Definition with_limits (c : ServerConfig) (l : ResourceLimits) (p : PendingRequestConfig)
    (legacy : option N) : ServerConfig :=
  {| sv_bind_address := sv_bind_address c; sv_https_bind_address := sv_https_bind_address c;
     sv_tls_enabled := sv_tls_enabled c; sv_tls_cert_path := sv_tls_cert_path c;
     sv_tls_key_path := sv_tls_key_path c; sv_admin_bind := sv_admin_bind c;
     sv_domain := sv_domain c;
     sv_rate_limit_requests_per_minute := sv_rate_limit_requests_per_minute c;
     sv_rate_limit_burst_size := sv_rate_limit_burst_size c; sv_api_keys := sv_api_keys c;
     sv_request_body_limit_bytes := sv_request_body_limit_bytes c;
     sv_request_timeout_secs := sv_request_timeout_secs c; sv_tcp_tuning := sv_tcp_tuning c;
     sv_admin := sv_admin c; sv_pending_requests := p;
     sv_streaming := sv_streaming c; sv_metrics := sv_metrics c; sv_bind_host := sv_bind_host c;
     sv_limits := l; sv_legacy_max_tunnels := legacy |}.

(** * Reading the configuration *)

(** An address that is there and not blank. *)
Definition nonblank (addr : option string) : option string :=
  a ← addr; if String.eqb (str_trim a) EmptyString then None else Some a.

Definition http_bind_address (c : ServerConfig) : option string := nonblank (sv_bind_address c).
Definition https_bind_address (c : ServerConfig) : option string :=
  nonblank (sv_https_bind_address c).

Definition tls_paths (c : ServerConfig) : result (string * string) :=
  cert ← ok_or (sv_tls_cert_path c)
               (Config (Validation "tls_cert_path must be set when tls_enabled = true"));
  key ← ok_or (sv_tls_key_path c)
              (Config (Validation "tls_key_path must be set when tls_enabled = true"));
  Ok (cert, key).

Section Load.
Context `{A : ParseSocketAddr}.

Definition effective_public_port (c : ServerConfig) : option N :=
  addr ← (if sv_tls_enabled c then https_bind_address c else http_bind_address c);
  sa_port <$> parse_socket_addr addr.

WHAT IS NEEDED. Scan the listing above and identify each line holding the string "nonblank"; copy every such line.

ANSWER SECTION.
Definition nonblank (addr : option string) : option string :=
Definition http_bind_address (c : ServerConfig) : option string := nonblank (sv_bind_address c).
  nonblank (sv_https_bind_address c).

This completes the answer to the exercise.